Among the entries that follow, the required portion opens with the line containing "World (cwd w) (files w) (dirs w) (denied w) h" and closes with the line containing "Definition add_call (c". Give that portion again exactly, and nothing else.
-- EXERCISE DATA follows --
Lemma routedSql_provenance (OutputType : list string) (SQL : string)
  (messages : list string) :
  Forall (fun q =>
            exists message section,
              In message messages
              /\ extractSection OutputType message = Some section
              /\ type section = SQL
              /\ q = content section)
         (routedSql OutputType SQL messages).
Proof.
  unfold routedSql. induction messages as [|m ms IH]; simpl; [constructor|].
  apply Forall_app. split.
  - destruct (extractSection OutputType m) as [s|] eqn:E; [|constructor].
    destruct (String.eqb_spec (type s) SQL) as [T|T]; constructor; [|constructor].
    exists m, s. repeat split; auto.
  - eapply Forall_impl; [|exact IH].
    intros q (message & section & Hin & H). exists message, section.
    split; [right; exact Hin | exact H].
Qed.

Lemma routedChunks_provenance (OutputType : list string) (SQL : string)
  (messages : list string) :
  Forall (fun c =>
            exists message section,
              In message messages
              /\ extractSection OutputType message = Some section
              /\ type section <> SQL
              /\ chunk_type c = type section
              /\ chunk_content c
                 = if (content section =? "")%string then message
                   else content section)
         (routedChunks OutputType SQL messages).
Proof.
  unfold routedChunks. induction messages as [|m ms IH]; simpl; [constructor|].
  apply Forall_app. split.
  - destruct (extractSection OutputType m) as [s|] eqn:E; [|constructor].
    destruct (String.eqb_spec (type s) SQL) as [T|T]; constructor; [|constructor].
    exists m, s. repeat split; auto.
  - eapply Forall_impl; [|exact IH].
    intros c (message & section & Hin & H). exists message, section.
    split; [right; exact Hin | exact H].
Qed.

Lemma delivered_values (messages : list string) :
  delivered (map ReadValue messages) = messages
  /\ readOutcome (map ReadValue messages) = Returned.
Proof.
  induction messages as [|m ms [IH1 IH2]]; simpl; [split; reflexivity|].
  now rewrite IH1, IH2.
Qed.

Lemma routedChunks_one (OutputType : list string) (SQL : string)
  (message : string) (section : SectionT) :
  extractSection OutputType message = Some section ->
  type section <> SQL ->
  routedChunks OutputType SQL [message]
  = [mkChunk (if (content section =? "")%string then message else content section)
             (type section)].
Proof.
  intros H T. unfold routedChunks. simpl. rewrite H.
  apply String.eqb_neq in T. now rewrite T.
Qed.
Definition set_files (f : gmap path blob) (w : world) : world :=
  World (cwd w) f (dirs w) (denied w) (heap w) (stdout w) (calls w).
Definition set_dirs (d : gset path) (w : world) : world :=
  World (cwd w) (files w) d (denied w) (heap w) (stdout w) (calls w).
Definition set_heap (h : gmap loc Image) (w : world) : world :=
  World (cwd w) (files w) (dirs w) (denied w) h (stdout w) (calls w).
Definition add_stdout (l : line) (w : world) : world :=
  World (cwd w) (files w) (dirs w) (denied w) (heap w) (stdout w ++ [l])
    (calls w).
Definition add_call (c : libcall) (w : world) : world :=
  World (cwd w) (files w) (dirs w) (denied w) (heap w) (stdout w)
    (calls w ++ [c]).

(** ** Computations that may raise *)

Definition M (A : Type) : Type := world → result A * world.

#[global] Instance M_ret : MRet M := λ A a w, (Ok a, w).

#[global] Instance M_bind : MBind M := λ A B k m w,
  match m w with
  | (Ok a, w') => k a w'
  | (Raise e, w') => (Raise e, w')
  end.

Definition raise {A} (c : exn_class) (msg : pystr) : M A :=
  λ w, (Raise (Exn c msg), w).

(** [try: body / except Exception as e: handler e] *)
Definition try_except {A} (body : M A) (handler : exn → M A) : M A := λ w,
  match body w with
  | (Ok a, w') => (Ok a, w')
  | (Raise e, w') => handler e w'
  end.

Definition lift {A} (r : result A) : M A := λ w, (r, w).

Definition print (l : line) : M unit := λ w, (Ok (), add_stdout l w).

(** ** Files and directories *)

Definition resolve (w : world) (p : path) : path :=
  if is_absolute p then p else cwd w ++ p.

(** [p.absolute()] *)
Definition absolute (p : path) : M path := λ w, (Ok (resolve w p), w).

(** [p.exists()] *)
Definition path_exists (p : path) : M bool := λ w,
  (Ok (bool_decide (resolve w p ∈ dom (files w))
       || bool_decide (resolve w p ∈ dirs w)), w).

Definition read_file (p : path) : M blob := λ w,
  match files w !! resolve w p with
  | Some b => (Ok b, w)
  | None => (Raise (Exn FileNotFoundError (path_str p)), w)
  end.

(** The directories [mkdir] walks through, outermost first. *)
Definition ancestors (p : path) : list path :=
  (λ n, take n p) <$> seq 1 (length p).

Fixpoint mkdir_each (qs : list path) : M unit :=
  match qs with
  | [] => mret ()
  | q :: qs' => λ w,
      if bool_decide (q ∈ dirs w) then mkdir_each qs' w
      else if bool_decide (q ∈ dom (files w))
      then (Raise (Exn FileExistsError (path_str q)), w)
      else if bool_decide (q ∈ denied w)
      then (Raise (Exn PermissionError (path_str q)), w)
      else mkdir_each qs' (set_dirs ({[q]} ∪ dirs w) w)
  end.

(** [p.mkdir(parents=True, exist_ok=True)] *)
Definition mkdir (p : path) : M unit := λ w,
  mkdir_each (ancestors (resolve w p)) w.

(** ** Pillow calls *)

(** [ImageFont.truetype(str(p), size)] *)
Definition ImageFont_truetype (p : path) (size : Z) : M FreeTypeFont :=
  (λ w, (Ok (), add_call (CallTruetype p size) w)) ;;
  b ← read_file p;
  lift (decode_font b size).

Definition alloc (img : Image) : M loc := λ w,
  let l := fresh (dom (heap w)) in
  (Ok l, set_heap (<[l := img]> (heap w)) w).

Definition load (l : loc) : M Image := λ w,
  match heap w !! l with
  | Some img => (Ok img, w)
  | None => (Raise (Exn LibraryError []), w)
  end.

Definition store (l : loc) (img : Image) : M unit := λ w,
  (Ok (), set_heap (<[l := img]> (heap w)) w).

(** [Image.open(p)]: a new image object holding the decoded file.  Pillow
    reads the pixels at the first use of the object; the picture is the one
    of the file either way. *)
Definition Image_open (p : path) : M loc :=
  (λ w, (Ok (), add_call (CallImageOpen p) w)) ;;
  b ← read_file p;
  img ← lift (decode_image b);
  alloc img.

(** [im.copy()]: a new image object with the same picture. *)
Definition Image_copy (l : loc) : M loc :=
  img ← load l;
  alloc img.
Lemma try_patterns_not_before ps text t r t' :
  try_patterns strptime fuzzy_parse clock ps text t = (Some r, t') ->
  exists k, (t <= k)%nat /\ t' = S k /\ dt_ltb r (clock k) = false.
Proof.
  revert t. induction ps as [|pattern rest IH]; intros t; simpl.
  - intros H. apply fuzzy_fallback_not_before in H as [-> H].
    by exists t.
  - destruct (strptime text pattern) as [d|]; [|apply IH].
    destruct (handle_past d (clock t)) as [r0|] eqn:Hpast.
    + intros [= <- <-]. exists t.
      split; [lia | split; [done | by eapply handle_past_not_before]].
    + intros H. apply IH in H as (k & Hk & -> & Hlt).
      exists k. split; [lia | done].
Qed.

(** C6. A resolved time returned by the date parser is never strictly
    before the current moment: it is not before the reading of the clock
    it was compared with, which is the last reading the call made. *)
Theorem parse_event_datetime_not_past date_string city t r t' :
  parse_event_datetime strptime fuzzy_parse clock date_string city t
  = (Some r, t') ->
  exists k, (t <= k)%nat /\ t' = S k /\ dt_ltb r (clock k) = false.
Proof.
  unfold parse_event_datetime. destruct (_ || _); [discriminate |].
  apply try_patterns_not_before.
Qed.

Lemma try_patterns_skip before rest text t :
  Forall (fun q => strptime text q = None) before ->
  try_patterns strptime fuzzy_parse clock (before ++ rest) text t
  = try_patterns strptime fuzzy_parse clock rest text t.
Proof.
  induction 1 as [|q before Hq _ IH]; simpl; [done |].
  by rewrite Hq.
Qed.

Lemma try_patterns_parses_to_naive text d t :
  parses_to_naive strptime fuzzy_parse text d ->
  forall r, handle_past d (clock t) = Some r ->
  try_patterns strptime fuzzy_parse clock patterns text t = (Some r, S t).
Proof.
  intros [(before & pattern & after & -> & Hnone & Hd) | [Hnone Hd]] r Hr.
  - rewrite try_patterns_skip by done. simpl. by rewrite Hd, Hr.
  - rewrite <- (app_nil_r patterns), try_patterns_skip by done.
    simpl. unfold fuzzy_fallback. by rewrite Hd, Hr.
Qed.

(** C1, amended. A text that parses to a naive (timezone-less) time
    strictly before the current moment resolves to the same month, day and
    time of day in the year after the current one, whenever that date
    exists: the year is set to the current year plus one, which is the
    parsed year plus one exactly when the text was dated in the current
    year.  A text that only the fuzzy parser reads, as a time with a time
    zone, is not covered, nor is a date that does not exist next year. *)
Theorem parse_event_datetime_past_to_next_year date_string city d t :
  let now := clock t in
  let r := mkdt (year now + 1) (month d) (day d)
                (hour d) (minute d) (second d) (microsecond d) in
  date_string <> "" -> date_string <> "Date/Time TBA" ->
  parses_to_naive strptime fuzzy_parse date_string d ->
  dt_ltb d now = true ->
  valid_datetime r = true ->
  parse_event_datetime strptime fuzzy_parse clock date_string city t
  = (Some r, S t)
  /\ (year r = year d + 1 <-> year d = year now).
Proof.
  intros now r Hne Htba Hparse Hpast Hvalid. split; [|simpl; lia].
  unfold parse_event_datetime.
  assert (Str.is_empty date_string = false) as -> by by destruct date_string.
  assert (String.eqb date_string "Date/Time TBA" = false) as ->
      by by apply String.eqb_neq.
  simpl. apply (try_patterns_parses_to_naive _ d); [done |].
  unfold handle_past. fold now. rewrite Hpast.
  unfold replace_year. fold r. by rewrite Hvalid.
Qed.

(** A text that parses to a naive (timezone-less) time not before the
    current moment resolves to that time.  A text that only the fuzzy
    parser reads, as a time with a time zone, is not covered. *)
Lemma parse_event_datetime_future date_string city d t :
  date_string <> "" -> date_string <> "Date/Time TBA" ->
  parses_to_naive strptime fuzzy_parse date_string d ->
  dt_ltb d (clock t) = false ->
  parse_event_datetime strptime fuzzy_parse clock date_string city t
  = (Some d, S t).
Proof.
  intros Hne Htba Hparse Hfut. unfold parse_event_datetime.
  assert (Str.is_empty date_string = false) as -> by by destruct date_string.
  assert (String.eqb date_string "Date/Time TBA" = false) as ->
      by by apply String.eqb_neq.
  simpl. apply (try_patterns_parses_to_naive _ d); [done |].
  unfold handle_past. by rewrite Hfut.
Qed.

(** The empty text and the "Date/Time TBA" sentinel are unresolved, and the
    clock is not read for them. *)
Lemma parse_event_datetime_unknown city t :
  parse_event_datetime strptime fuzzy_parse clock "" city t = (None, t)
  /\ parse_event_datetime strptime fuzzy_parse clock "Date/Time TBA" city t
     = (None, t).
Proof. split; reflexivity. Qed.

End ParserFacts.

Lemma sample_parses_iso y m d h mi s text :
  Sample.strptime text "%Y-%m-%d %H:%M:%S" = Some (mkdt y m d h mi s 0) ->
  Sample.strptime text "%A, %B %d, %Y at %I:%M %p" = None ->
  parses_to_naive Sample.strptime Sample.no_fuzzy text (mkdt y m d h mi s 0).
Proof.
  intros Hiso Hother. left.
  exists [ "%A, %B %d, %Y at %I:%M %p"; "%B %d, %Y at %I:%M %p";
           "%m/%d/%Y at %I:%M %p" ],
         "%Y-%m-%d %H:%M:%S", [ "%A, %b %d at %I:%M %p" ].
  split; [reflexivity | split; [| exact Hiso]].
  repeat constructor; exact Hother.
Qed.

(** C1, as stated, fails: a text dated 2020, read in 2026, does not resolve
    to the same day of 2021 but to that day of 2027. *)
Lemma parse_event_datetime_old_year_not_plus_one :
  parses_to_naive Sample.strptime Sample.no_fuzzy "2020-08-31 14:00:00"
    (mkdt 2020 8 31 14 0 0 0)
  /\ dt_ltb (mkdt 2020 8 31 14 0 0 0) Sample.now = true
  /\ parse_event_datetime Sample.strptime Sample.no_fuzzy
       (Sample.clock_at Sample.now) "2020-08-31 14:00:00" "Detroit" 0
     = (Some (mkdt 2027 8 31 14 0 0 0), 1%nat)
  /\ fst (parse_event_datetime Sample.strptime Sample.no_fuzzy
            (Sample.clock_at Sample.now) "2020-08-31 14:00:00" "Detroit" 0)
     <> Some (mkdt (2020 + 1) 8 31 14 0 0 0).
Proof.
  split; [by apply sample_parses_iso |].
  vm_compute. repeat split; discriminate.
Qed.

Lemma parse_event_datetime_past_to_next_year_witness :
  parse_event_datetime Sample.strptime Sample.no_fuzzy
    (Sample.clock_at Sample.now) "2026-08-31 14:00:00" "Detroit" 0
  = (Some (mkdt 2027 8 31 14 0 0 0), 1%nat)
  /\ (2027 = 2026 + 1 <-> 2026 = 2026).
Proof.
  apply (parse_event_datetime_past_to_next_year Sample.strptime
           Sample.no_fuzzy (Sample.clock_at Sample.now)
           "2026-08-31 14:00:00" "Detroit" (mkdt 2026 8 31 14 0 0 0) 0%nat).
  - discriminate.
  - discriminate.
  - by apply sample_parses_iso.
  - reflexivity.
  - reflexivity.
Defined.

Lemma parse_event_datetime_not_past_witness :
  exists k, (0 <= k)%nat /\ 1%nat = S k
            /\ dt_ltb (mkdt 2027 8 31 14 0 0 0) (Sample.clock_at Sample.now k)
               = false.
Proof.
  apply (parse_event_datetime_not_past Sample.strptime Sample.no_fuzzy
           (Sample.clock_at Sample.now) "2020-08-31 14:00:00" "Detroit" 0%nat).
  reflexivity.
Defined.

(** A 29 February read in a year whose successor is not a leap year is left
    unresolved: [replace] raises in every attempt that parses it. *)
Lemma parse_event_datetime_leap_day :
  parse_event_datetime Sample.strptime
    (fun text => Sample.strptime text "%Y-%m-%d %H:%M:%S" ≫= (fun d => Some (Naive d)))
    (Sample.clock_at Sample.now) "2024-02-29 10:00:00" "Detroit" 0
  = (None, 2%nat).
Proof. reflexivity. Qed.

(** ** Calendar arithmetic *)

Lemma dt_ltb_spec a b :
  dt_ltb a b = true <-> date_lt a b \/ (same_date a b /\ tod_lt a b).
Proof.
  unfold dt_ltb, dt_compare, lex, date_lt, same_date, tod_lt.
  repeat match goal with
         | |- context [?x ?= ?y] => destruct (Z.compare_spec x y)
         end;
    (split; intros Hx; [try discriminate; lia | try reflexivity; exfalso; lia]).
Qed.

Lemma valid_datetime_spec d :
  valid_datetime d = true <->
  1 <= year d <= MAXYEAR /\ 1 <= month d <= 12
  /\ 1 <= day d <= days_in_month (year d) (month d)
  /\ 0 <= hour d < 24 /\ 0 <= minute d < 60 /\ 0 <= second d < 60
  /\ 0 <= microsecond d < 1000000.
Proof.
  unfold valid_datetime. rewrite !andb_true_iff, !Z.leb_le, !Z.ltb_lt. lia.
Qed.

Lemma advance_day_spec d d' :
  advance_day d = Some d' ->
  date_lt d d' /\ year d' <= year d + 1
  /\ hour d' = hour d /\ minute d' = minute d /\ second d' = second d
  /\ microsecond d' = microsecond d.
Proof.
  unfold advance_day, date_lt.
  destruct (day d <? _) eqn:H1; [| destruct (month d <? 12) eqn:H2;
    [| destruct (year d <? MAXYEAR) eqn:H3; [| discriminate]]];
    intros [= <-]; simpl; rewrite ?Z.ltb_lt in *; lia.
Qed.

Lemma date_lt_trans a b c : date_lt a b -> date_lt b c -> date_lt a c.
Proof. unfold date_lt. lia. Qed.

Lemma add_days_spec n d d' :
  add_days n d = Some d' ->
  (n = O /\ d' = d \/ n <> O /\ date_lt d d')
  /\ hour d' = hour d /\ minute d' = minute d /\ second d' = second d
  /\ microsecond d' = microsecond d.
Proof.
  revert d. induction n as [|n IH]; intros d; simpl.
  - intros [= <-]. split; [by left | done].
  - destruct (advance_day d) as [d1|] eqn:Hstep; [|discriminate].
    intros H. apply IH in H as [Hn Htod].
    apply advance_day_spec in Hstep as (Hlt & _ & Hh & Hm & Hs & Hu).
    split; [right; split; [done |] | by rewrite <- Hh, <- Hm, <- Hs, <- Hu].
    destruct Hn as [[_ ->] | [_ Hlt']]; [done | by eapply date_lt_trans].
Qed.

Lemma add_days_plus n k d :
  add_days (n + k) d = add_days n d ≫= add_days k.
Proof.
  revert d. induction n as [|n IH]; intros d; simpl; [done |].
  destruct (advance_day d); simpl; [apply IH | done].
Qed.

Lemma add_days_mono n1 n2 d a b :
  (n1 < n2)%nat -> add_days n1 d = Some a -> add_days n2 d = Some b ->
  date_lt a b.
Proof.
  intros Hlt Ha Hb.
  replace n2 with (n1 + (n2 - n1))%nat in Hb by lia.
  rewrite add_days_plus, Ha in Hb. simpl in Hb.
  apply add_days_spec in Hb as [[[H0 _] | [_ H]] _]; [lia | done].
Qed.

(** Room left before 9999-12-31 for [n] more days. *)
Lemma add_days_total n d :
  (n <= 30)%nat ->
  year d < MAXYEAR
  \/ (year d <= MAXYEAR /\ month d = 1 /\ day d + Z.of_nat n <= 31) ->
  exists d', add_days n d = Some d'.
Proof.
  revert d. induction n as [|n IH]; intros d Hn Hroom; simpl; [by eexists |].
  unfold advance_day, MAXYEAR in *.
  destruct (day d <? _) eqn:H1; [| destruct (month d <? 12) eqn:H2;
    [| destruct (year d <? 9999) eqn:H3]];
    rewrite ?Z.ltb_lt, ?Z.ltb_ge in *.
  - apply IH; [lia |]. simpl. lia.
  - apply IH; [lia |]. simpl.
    destruct Hroom as [|(? & Hm & ?)]; [lia |].
    rewrite Hm in H1. unfold days_in_month in H1. simpl in H1. lia.
  - apply IH; [lia |]. simpl. lia.
  - lia.
Qed.

Lemma dt_add_inv d delta r :
  dt_add d delta = Some r ->
  let us := microsecond d + td_microseconds delta in
  let s := hour d * 3600 + minute d * 60 + second d
           + td_seconds delta + us / 1000000 in
  exists d', add_days (Z.to_nat (td_days delta + s / 86400)) d = Some d'
             /\ r = mkdt (year d') (month d') (day d')
                         (s mod 86400 / 3600) (s mod 86400 mod 3600 / 60)
                         (s mod 86400 mod 60) (us mod 1000000).
Proof.
  intros H. cbv zeta. unfold dt_add in H.
  destruct (add_days _ d) as [d'|]; [|discriminate].
  injection H as <-. by exists d'.
Qed.

(** Adding a longer timedelta gives a later datetime. *)
Lemma dt_add_lt d delta1 delta2 r1 r2 :
  0 <= hour d -> 0 <= minute d -> 0 <= second d -> 0 <= microsecond d ->
  td_normal delta1 -> td_normal delta2 ->
  td_total delta1 < td_total delta2 ->
  dt_add d delta1 = Some r1 -> dt_add d delta2 = Some r2 ->
  dt_lt r1 r2.
Proof.
  intros Hh Hm Hs Hu (Hd1 & Hs1 & Hu1) (Hd2 & Hs2 & Hu2) Hlt H1 H2.
  unfold td_total in Hlt.
  apply dt_add_inv in H1 as (a & Ha & ->).
  apply dt_add_inv in H2 as (b & Hb & ->).
  apply dt_ltb_spec. unfold date_lt, same_date, tod_lt. simpl.
  set (u1 := microsecond d + td_microseconds delta1) in *.
  set (u2 := microsecond d + td_microseconds delta2) in *.
  set (s1 := hour d * 3600 + minute d * 60 + second d
             + td_seconds delta1 + u1 / 1000000) in *.
  set (s2 := hour d * 3600 + minute d * 60 + second d
             + td_seconds delta2 + u2 / 1000000) in *.
  assert (Hs1' : 0 <= s1) by (subst s1 u1; Z.div_mod_to_equations; lia).
  assert (Hs2' : 0 <= s2) by (subst s2 u2; Z.div_mod_to_equations; lia).
  assert (Hlex : td_days delta1 + s1 / 86400 < td_days delta2 + s2 / 86400
                 \/ (td_days delta1 + s1 / 86400 = td_days delta2 + s2 / 86400
                     /\ (s1 mod 86400 < s2 mod 86400
                         \/ (s1 mod 86400 = s2 mod 86400
                             /\ u1 mod 1000000 < u2 mod 1000000)))).
  { subst s1 s2 u1 u2. Z.div_mod_to_equations. lia. }
  destruct Hlex as [Hdays | [Hdays Htod]].
  - left. eapply (add_days_mono _ _ d a b) in Ha; [exact Ha | | exact Hb].
    Z.div_mod_to_equations. lia.
  - right. rewrite Hdays, Hb in Ha. injection Ha as ->.
    split; [done |].
    clearbody s1 s2 u1 u2. Z.div_mod_to_equations. lia.
Qed.
(** C9.  [load_config] returns the parsed contents when the file exists
    and parses; it returns the defaults when the file does not parse or is
    absent; it writes the defaults to the file exactly when the file is
    absent, and otherwise leaves every file as it was; the result is either
    the parsed contents or the defaults, never a mix. *)
Theorem load_config_fallback (fs : FS) :
  (∀ text config, fs !! CONFIG_PATH = Some text →
     json_load text = Some config → load_config fs = (config, fs)) ∧
  (∀ text, fs !! CONFIG_PATH = Some text → json_load text = None →
     load_config fs = (default_config, fs)) ∧
  (fs !! CONFIG_PATH = None →
     load_config fs =
       (default_config, <[CONFIG_PATH := json_dump default_config]> fs) ∧
     (load_config fs).2 !! CONFIG_PATH = Some (json_dump default_config) ∧
     ∀ path, path ≠ CONFIG_PATH → (load_config fs).2 !! path = fs !! path) ∧
  (is_Some (fs !! CONFIG_PATH) → (load_config fs).2 = fs) ∧
  ((load_config fs).1 = default_config ∨
   ∃ text, fs !! CONFIG_PATH = Some text ∧
           json_load text = Some (load_config fs).1).
Proof.
  unfold load_config. split; [|split; [|split; [|split]]].
  - intros text config -> ->. done.
  - intros text -> ->. done.
  - intros ->. simpl. split; [done|]. split.
    + by rewrite lookup_insert_eq.
    + intros path Hne. by rewrite lookup_insert_ne.
  - intros [text ->]. by destruct (json_load text).
  - destruct (fs !! CONFIG_PATH) as [text|] eqn:Hfile; [|by left].
    destruct (json_load text) as [config|] eqn:Hparse; [|by left].
    right. by exists text.
Qed.
End ConfigClaims.

(** ** Assignments through a row mask *)

Lemma loc_set_rows mask col val df :
  rows (loc_set mask col val df) =
  (λ r, if mask r then <[col := val]> r
        else if bool_decide (col ∈ columns df) then r else <[col := VNaN]> r)
  <$> rows df.
Proof.
  unfold loc_set. case_bool_decide; simpl; [done|].
  apply list_fmap_ext. intros i r _. by destruct (mask r).
Qed.

Lemma loc_set_columns mask col val df :
  columns (loc_set mask col val df) =
  if bool_decide (col ∈ columns df) then columns df else columns df ++ [col].
Proof. unfold loc_set. by case_bool_decide. Qed.

Lemma loc_loop_rows mask cvs : ∀ df,
  rows (foldl (λ df cv, loc_set mask cv.1 cv.2 df) df cvs) =
  loop_row mask (columns df) cvs <$> rows df.
Proof.
  induction cvs as [|cv cvs IH]; intros df; simpl.
  - by rewrite list_fmap_id.
  - rewrite IH, loc_set_rows, loc_set_columns, <- list_fmap_compose. done.
Qed.

Lemma loc_loop_columns mask cvs : ∀ df,
  columns df `prefix_of`
    columns (foldl (λ df cv, loc_set mask cv.1 cv.2 df) df cvs) ∧
  ∀ c, c ∈ columns (foldl (λ df cv, loc_set mask cv.1 cv.2 df) df cvs) ↔
       c ∈ columns df ∨ c ∈ cvs.*1.
Proof.
  induction cvs as [|cv cvs IH]; intros df; simpl.
  - split; [done|]. set_solver.
  - destruct (IH (loc_set mask cv.1 cv.2 df)) as [Hpre Hin].
    rewrite loc_set_columns in Hpre, Hin. split.
    + etrans; [|exact Hpre]. case_bool_decide; [done|]. by apply prefix_app_r.
    + intros c. rewrite Hin. case_bool_decide; set_solver.
Qed.

Lemma stable_cons mask cv cvs : stable mask (cv :: cvs) → stable mask cvs.
Proof. intros Hst c v r Hc. apply Hst. simpl. set_solver. Qed.

Lemma loop_row_selected mask cvs : ∀ cols r,
  stable mask cvs → mask r = true →
  loop_row mask cols cvs r = foldl (λ r cv, <[cv.1 := cv.2]> r) r cvs.
Proof.
  induction cvs as [|cv cvs IH]; intros cols r Hst Hr; simpl; [done|].
  rewrite Hr. apply IH; [by eapply stable_cons|].
  rewrite Hst; [done|]. simpl. set_solver.
Qed.

Lemma loop_row_unselected mask cvs : ∀ cols r,
  stable mask cvs → mask r = false →
  ∀ c, loop_row mask cols cvs r !! c =
       if decide (c ∈ cvs.*1 ∧ c ∉ cols) then Some VNaN else r !! c.
Proof.
  induction cvs as [|cv cvs IH]; intros cols r Hst Hr c; simpl.
  - done.
  - rewrite Hr. pose proof (stable_cons _ _ _ Hst) as Hst'.
    case_bool_decide as Hin.
    + rewrite IH by done. repeat case_decide; try done; set_solver.
    + rewrite IH; [|done|].
      2:{ rewrite Hst; [done|]. simpl. set_solver. }
      destruct (decide (c = cv.1)) as [->|Hne].
      * rewrite lookup_insert_eq. repeat case_decide; try done; set_solver.
      * rewrite lookup_insert_ne by done.
        repeat case_decide; try done; set_solver.
Qed.

Lemma loop_row_unselected_id mask cvs cols r :
  stable mask cvs → mask r = false → cvs.*1 ⊆ cols →
  loop_row mask cols cvs r = r.
Proof.
  intros Hst Hr Hsub. apply map_eq. intros c.
  rewrite loop_row_unselected by done. case_decide; [set_solver|done].
Qed.

Lemma cell_insert_ne col c v (r : row) :
  c ≠ col → cell col (<[c := v]> r) = cell col r.
Proof. intros Hne. unfold cell. by rewrite lookup_insert_ne. Qed.

Lemma has_id_insert_ne student_id c v (r : row) :
  c ≠ "id" → has_id student_id (<[c := v]> r) = has_id student_id r.
Proof. intros Hne. unfold has_id. by rewrite cell_insert_ne. Qed.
-- EXERCISE DATA concluded --
__REPLY__.
  World (cwd w) (files w) (dirs w) (denied w) h (stdout w) (calls w).
Definition add_stdout (l : line) (w : world) : world :=
  World (cwd w) (files w) (dirs w) (denied w) (heap w) (stdout w ++ [l])
    (calls w).
Definition add_call (c : libcall) (w : world) : world :=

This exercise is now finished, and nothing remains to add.